**Material to process**

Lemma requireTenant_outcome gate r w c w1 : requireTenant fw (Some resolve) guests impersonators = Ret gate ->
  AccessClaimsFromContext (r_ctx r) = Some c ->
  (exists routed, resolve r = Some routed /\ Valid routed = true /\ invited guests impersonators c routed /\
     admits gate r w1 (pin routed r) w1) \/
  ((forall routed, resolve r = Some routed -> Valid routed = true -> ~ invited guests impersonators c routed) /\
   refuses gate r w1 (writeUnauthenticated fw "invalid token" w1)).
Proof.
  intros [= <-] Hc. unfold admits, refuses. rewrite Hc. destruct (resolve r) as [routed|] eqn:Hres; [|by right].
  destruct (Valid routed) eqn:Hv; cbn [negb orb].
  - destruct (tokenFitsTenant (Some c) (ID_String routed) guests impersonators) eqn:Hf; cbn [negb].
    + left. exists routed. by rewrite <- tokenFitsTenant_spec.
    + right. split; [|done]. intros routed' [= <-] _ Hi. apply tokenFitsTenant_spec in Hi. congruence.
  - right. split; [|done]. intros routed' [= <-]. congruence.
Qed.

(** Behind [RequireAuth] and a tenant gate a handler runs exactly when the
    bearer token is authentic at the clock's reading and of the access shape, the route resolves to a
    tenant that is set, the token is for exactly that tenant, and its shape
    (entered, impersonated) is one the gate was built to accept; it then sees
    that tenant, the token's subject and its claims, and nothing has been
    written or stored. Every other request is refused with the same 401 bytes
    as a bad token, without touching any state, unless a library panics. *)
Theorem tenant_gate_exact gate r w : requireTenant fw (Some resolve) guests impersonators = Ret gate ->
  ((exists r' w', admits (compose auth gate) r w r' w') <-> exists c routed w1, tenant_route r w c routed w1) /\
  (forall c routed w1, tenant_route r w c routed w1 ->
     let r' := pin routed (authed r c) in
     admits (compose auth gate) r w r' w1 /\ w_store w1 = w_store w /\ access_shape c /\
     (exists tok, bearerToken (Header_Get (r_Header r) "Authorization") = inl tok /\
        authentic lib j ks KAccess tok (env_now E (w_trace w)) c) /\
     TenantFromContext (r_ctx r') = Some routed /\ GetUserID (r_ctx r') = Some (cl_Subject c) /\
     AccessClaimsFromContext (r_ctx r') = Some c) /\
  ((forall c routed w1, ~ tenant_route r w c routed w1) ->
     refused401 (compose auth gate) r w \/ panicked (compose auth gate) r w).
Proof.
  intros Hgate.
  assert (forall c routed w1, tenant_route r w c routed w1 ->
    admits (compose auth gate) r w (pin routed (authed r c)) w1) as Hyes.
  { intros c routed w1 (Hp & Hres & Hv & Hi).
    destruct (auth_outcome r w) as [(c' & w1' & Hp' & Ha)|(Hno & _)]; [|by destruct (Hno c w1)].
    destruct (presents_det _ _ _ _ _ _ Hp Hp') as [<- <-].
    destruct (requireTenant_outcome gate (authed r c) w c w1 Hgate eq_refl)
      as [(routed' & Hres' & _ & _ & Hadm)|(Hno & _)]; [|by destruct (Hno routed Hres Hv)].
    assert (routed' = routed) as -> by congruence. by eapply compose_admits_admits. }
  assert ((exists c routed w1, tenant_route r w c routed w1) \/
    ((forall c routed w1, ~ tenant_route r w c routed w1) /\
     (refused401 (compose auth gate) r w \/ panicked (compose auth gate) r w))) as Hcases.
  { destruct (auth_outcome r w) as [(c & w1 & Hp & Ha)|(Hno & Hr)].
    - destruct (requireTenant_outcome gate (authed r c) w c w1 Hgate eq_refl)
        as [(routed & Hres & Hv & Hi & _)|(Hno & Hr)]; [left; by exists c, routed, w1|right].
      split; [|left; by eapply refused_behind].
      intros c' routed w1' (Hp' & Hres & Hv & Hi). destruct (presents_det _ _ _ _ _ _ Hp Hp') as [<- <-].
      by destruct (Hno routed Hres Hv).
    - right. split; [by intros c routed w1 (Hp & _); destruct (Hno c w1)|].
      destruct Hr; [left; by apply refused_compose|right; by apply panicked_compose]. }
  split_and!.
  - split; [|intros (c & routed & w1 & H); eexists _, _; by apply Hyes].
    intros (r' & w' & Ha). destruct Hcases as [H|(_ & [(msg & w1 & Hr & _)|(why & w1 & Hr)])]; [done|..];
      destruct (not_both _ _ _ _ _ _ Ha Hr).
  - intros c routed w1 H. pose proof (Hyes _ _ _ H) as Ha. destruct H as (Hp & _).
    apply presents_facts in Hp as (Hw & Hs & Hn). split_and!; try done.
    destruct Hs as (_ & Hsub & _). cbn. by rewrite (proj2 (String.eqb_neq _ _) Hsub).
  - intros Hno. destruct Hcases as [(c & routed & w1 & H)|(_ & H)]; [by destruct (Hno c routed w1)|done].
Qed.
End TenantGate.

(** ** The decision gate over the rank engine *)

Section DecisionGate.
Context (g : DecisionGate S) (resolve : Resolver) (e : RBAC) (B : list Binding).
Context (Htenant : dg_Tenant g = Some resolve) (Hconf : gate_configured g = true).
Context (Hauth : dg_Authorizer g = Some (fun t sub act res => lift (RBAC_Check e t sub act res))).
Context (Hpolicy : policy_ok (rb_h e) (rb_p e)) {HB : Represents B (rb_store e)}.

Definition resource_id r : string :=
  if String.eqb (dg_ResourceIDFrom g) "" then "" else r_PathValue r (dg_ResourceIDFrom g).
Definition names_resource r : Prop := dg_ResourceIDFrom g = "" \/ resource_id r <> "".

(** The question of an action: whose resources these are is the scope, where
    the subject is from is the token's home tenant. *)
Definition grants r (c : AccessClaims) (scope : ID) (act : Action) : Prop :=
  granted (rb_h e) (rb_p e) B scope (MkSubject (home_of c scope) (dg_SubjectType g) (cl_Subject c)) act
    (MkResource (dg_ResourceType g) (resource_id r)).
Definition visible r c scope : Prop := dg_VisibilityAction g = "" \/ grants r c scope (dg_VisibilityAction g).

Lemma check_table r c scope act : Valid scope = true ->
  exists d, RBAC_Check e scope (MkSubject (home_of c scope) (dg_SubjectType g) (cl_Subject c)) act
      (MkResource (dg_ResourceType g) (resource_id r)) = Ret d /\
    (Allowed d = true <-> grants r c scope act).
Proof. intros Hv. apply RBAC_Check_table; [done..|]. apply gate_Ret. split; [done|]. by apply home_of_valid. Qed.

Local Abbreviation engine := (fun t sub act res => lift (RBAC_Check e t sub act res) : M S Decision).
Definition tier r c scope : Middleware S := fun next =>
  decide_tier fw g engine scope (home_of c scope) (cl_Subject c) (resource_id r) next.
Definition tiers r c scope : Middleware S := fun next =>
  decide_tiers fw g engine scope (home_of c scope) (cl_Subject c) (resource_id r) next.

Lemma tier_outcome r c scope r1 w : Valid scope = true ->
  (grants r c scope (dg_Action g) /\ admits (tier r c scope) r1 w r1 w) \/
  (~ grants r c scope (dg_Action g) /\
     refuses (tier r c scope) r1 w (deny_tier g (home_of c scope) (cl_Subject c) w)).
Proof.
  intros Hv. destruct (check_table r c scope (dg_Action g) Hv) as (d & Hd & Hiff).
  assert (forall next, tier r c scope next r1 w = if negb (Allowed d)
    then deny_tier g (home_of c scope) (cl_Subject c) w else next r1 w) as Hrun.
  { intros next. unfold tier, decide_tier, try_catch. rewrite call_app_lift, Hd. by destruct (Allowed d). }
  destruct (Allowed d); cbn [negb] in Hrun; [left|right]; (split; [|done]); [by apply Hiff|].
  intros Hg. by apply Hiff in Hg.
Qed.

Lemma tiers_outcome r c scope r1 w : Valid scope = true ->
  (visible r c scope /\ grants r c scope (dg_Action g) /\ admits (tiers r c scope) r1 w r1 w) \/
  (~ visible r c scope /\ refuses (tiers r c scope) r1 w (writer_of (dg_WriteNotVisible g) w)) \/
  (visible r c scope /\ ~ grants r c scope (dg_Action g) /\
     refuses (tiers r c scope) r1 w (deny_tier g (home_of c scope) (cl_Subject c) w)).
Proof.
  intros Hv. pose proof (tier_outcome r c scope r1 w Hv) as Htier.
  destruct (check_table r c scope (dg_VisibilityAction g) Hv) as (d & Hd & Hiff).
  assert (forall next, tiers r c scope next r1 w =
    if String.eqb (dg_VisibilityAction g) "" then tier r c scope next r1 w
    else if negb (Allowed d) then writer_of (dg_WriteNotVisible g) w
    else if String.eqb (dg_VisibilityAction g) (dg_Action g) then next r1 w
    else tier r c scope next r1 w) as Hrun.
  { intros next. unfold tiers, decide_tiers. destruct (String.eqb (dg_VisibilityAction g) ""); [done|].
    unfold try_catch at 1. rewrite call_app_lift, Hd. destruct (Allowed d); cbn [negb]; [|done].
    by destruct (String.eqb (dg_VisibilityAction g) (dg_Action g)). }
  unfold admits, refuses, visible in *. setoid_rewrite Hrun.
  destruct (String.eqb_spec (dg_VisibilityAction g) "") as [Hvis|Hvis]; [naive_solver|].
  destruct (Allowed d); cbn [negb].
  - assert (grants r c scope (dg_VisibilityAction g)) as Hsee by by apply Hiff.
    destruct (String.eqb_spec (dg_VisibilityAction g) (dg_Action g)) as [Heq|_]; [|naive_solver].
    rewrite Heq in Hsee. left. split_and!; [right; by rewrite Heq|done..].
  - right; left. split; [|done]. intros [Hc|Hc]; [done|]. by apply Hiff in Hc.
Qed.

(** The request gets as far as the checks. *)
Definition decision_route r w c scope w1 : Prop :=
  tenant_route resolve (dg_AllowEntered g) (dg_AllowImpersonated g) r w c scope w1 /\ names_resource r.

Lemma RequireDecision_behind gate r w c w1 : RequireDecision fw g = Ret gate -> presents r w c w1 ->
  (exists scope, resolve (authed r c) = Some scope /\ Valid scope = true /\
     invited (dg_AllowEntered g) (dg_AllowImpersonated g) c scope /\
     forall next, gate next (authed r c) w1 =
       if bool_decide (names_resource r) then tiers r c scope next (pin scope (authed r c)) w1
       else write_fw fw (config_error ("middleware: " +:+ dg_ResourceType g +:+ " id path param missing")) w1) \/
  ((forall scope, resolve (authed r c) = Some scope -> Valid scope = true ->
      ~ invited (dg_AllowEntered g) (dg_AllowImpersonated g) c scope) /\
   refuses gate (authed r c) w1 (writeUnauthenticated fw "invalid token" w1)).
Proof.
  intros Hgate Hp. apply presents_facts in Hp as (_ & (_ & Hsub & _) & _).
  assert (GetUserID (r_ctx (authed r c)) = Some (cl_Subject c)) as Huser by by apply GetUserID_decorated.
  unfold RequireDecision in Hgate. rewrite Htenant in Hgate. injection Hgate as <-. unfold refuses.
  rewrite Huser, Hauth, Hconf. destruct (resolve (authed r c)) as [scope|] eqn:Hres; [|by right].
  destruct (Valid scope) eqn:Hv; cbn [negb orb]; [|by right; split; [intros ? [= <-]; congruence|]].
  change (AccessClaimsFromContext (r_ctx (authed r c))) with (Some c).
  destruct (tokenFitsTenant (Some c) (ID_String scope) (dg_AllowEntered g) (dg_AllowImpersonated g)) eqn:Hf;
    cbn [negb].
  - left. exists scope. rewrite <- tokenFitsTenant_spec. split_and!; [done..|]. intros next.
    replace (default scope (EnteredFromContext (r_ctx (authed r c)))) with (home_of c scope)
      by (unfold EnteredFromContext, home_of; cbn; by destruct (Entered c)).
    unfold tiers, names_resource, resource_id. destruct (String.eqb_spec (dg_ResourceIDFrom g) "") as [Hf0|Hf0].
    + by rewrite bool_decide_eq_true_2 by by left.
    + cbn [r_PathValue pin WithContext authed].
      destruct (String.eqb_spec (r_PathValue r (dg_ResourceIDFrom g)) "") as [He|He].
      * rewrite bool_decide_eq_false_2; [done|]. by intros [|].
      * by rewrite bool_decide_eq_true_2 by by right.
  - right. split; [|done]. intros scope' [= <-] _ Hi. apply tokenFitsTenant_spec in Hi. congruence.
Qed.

...

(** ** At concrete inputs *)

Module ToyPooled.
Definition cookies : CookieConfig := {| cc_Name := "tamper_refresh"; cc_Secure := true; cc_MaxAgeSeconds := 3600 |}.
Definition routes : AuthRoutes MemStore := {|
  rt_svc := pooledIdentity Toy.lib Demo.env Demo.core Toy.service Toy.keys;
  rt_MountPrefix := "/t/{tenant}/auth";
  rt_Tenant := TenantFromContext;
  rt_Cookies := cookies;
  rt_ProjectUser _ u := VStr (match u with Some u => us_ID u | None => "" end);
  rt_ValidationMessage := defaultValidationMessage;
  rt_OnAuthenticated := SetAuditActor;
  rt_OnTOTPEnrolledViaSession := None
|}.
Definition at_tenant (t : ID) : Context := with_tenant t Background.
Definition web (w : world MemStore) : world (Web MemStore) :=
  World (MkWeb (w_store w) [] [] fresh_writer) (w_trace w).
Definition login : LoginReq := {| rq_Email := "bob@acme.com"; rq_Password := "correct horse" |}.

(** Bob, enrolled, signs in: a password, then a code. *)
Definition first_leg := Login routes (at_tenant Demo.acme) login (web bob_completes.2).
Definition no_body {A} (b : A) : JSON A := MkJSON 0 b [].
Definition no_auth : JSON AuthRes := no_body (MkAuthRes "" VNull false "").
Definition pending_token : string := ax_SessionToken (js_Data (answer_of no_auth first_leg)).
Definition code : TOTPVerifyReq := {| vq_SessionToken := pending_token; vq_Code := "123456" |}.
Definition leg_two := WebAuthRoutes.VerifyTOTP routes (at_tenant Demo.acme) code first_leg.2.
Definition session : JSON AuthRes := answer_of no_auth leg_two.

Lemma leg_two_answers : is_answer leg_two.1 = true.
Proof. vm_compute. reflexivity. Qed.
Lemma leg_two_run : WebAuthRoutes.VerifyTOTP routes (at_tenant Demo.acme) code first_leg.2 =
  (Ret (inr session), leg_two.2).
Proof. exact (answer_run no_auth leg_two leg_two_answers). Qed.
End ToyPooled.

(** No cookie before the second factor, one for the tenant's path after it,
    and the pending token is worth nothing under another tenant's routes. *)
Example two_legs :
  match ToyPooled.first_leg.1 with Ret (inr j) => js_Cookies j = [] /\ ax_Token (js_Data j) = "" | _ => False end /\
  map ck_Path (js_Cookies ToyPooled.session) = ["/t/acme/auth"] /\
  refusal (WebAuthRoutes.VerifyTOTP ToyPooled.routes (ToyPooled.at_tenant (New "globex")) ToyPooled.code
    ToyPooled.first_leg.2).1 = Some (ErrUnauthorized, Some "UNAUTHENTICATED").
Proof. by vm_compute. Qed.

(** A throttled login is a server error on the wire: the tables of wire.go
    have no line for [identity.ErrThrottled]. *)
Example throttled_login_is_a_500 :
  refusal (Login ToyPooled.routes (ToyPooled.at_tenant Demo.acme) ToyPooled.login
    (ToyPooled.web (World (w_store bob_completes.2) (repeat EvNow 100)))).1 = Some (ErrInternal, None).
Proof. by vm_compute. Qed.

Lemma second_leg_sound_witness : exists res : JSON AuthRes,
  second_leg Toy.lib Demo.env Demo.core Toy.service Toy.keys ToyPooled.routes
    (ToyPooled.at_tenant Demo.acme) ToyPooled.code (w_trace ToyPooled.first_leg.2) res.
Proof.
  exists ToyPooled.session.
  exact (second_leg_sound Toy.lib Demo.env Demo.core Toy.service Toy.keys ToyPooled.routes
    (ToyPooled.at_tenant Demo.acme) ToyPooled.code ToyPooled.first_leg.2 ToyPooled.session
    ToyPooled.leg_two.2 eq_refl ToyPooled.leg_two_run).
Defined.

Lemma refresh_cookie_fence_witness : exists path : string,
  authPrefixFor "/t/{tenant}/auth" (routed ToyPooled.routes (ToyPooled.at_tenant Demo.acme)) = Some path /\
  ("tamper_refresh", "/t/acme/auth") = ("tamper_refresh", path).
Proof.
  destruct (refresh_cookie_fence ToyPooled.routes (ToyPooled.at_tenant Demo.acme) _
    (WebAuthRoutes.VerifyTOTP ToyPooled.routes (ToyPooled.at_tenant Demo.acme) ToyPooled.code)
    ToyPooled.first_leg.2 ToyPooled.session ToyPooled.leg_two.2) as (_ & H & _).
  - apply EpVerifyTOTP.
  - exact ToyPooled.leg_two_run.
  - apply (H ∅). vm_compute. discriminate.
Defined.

**What the exercise asks**
Above this instruction are the records; retype exactly the lines from the one containing "Lemma requireTenant_outcome gate" up to and including the one containing "authentic lib j".

**Answer section**
Lemma requireTenant_outcome gate r w c w1 : requireTenant fw (Some resolve) guests impersonators = Ret gate ->
  AccessClaimsFromContext (r_ctx r) = Some c ->
  (exists routed, resolve r = Some routed /\ Valid routed = true /\ invited guests impersonators c routed /\
     admits gate r w1 (pin routed r) w1) \/
  ((forall routed, resolve r = Some routed -> Valid routed = true -> ~ invited guests impersonators c routed) /\
   refuses gate r w1 (writeUnauthenticated fw "invalid token" w1)).
Proof.
  intros [= <-] Hc. unfold admits, refuses. rewrite Hc. destruct (resolve r) as [routed|] eqn:Hres; [|by right].
  destruct (Valid routed) eqn:Hv; cbn [negb orb].
  - destruct (tokenFitsTenant (Some c) (ID_String routed) guests impersonators) eqn:Hf; cbn [negb].
    + left. exists routed. by rewrite <- tokenFitsTenant_spec.
    + right. split; [|done]. intros routed' [= <-] _ Hi. apply tokenFitsTenant_spec in Hi. congruence.
  - right. split; [|done]. intros routed' [= <-]. congruence.
Qed.

(** Behind [RequireAuth] and a tenant gate a handler runs exactly when the
    bearer token is authentic at the clock's reading and of the access shape, the route resolves to a
    tenant that is set, the token is for exactly that tenant, and its shape
    (entered, impersonated) is one the gate was built to accept; it then sees
    that tenant, the token's subject and its claims, and nothing has been
    written or stored. Every other request is refused with the same 401 bytes
    as a bad token, without touching any state, unless a library panics. *)
Theorem tenant_gate_exact gate r w : requireTenant fw (Some resolve) guests impersonators = Ret gate ->
  ((exists r' w', admits (compose auth gate) r w r' w') <-> exists c routed w1, tenant_route r w c routed w1) /\
  (forall c routed w1, tenant_route r w c routed w1 ->
     let r' := pin routed (authed r c) in
     admits (compose auth gate) r w r' w1 /\ w_store w1 = w_store w /\ access_shape c /\
     (exists tok, bearerToken (Header_Get (r_Header r) "Authorization") = inl tok /\
        authentic lib j ks KAccess tok (env_now E (w_trace w)) c) /\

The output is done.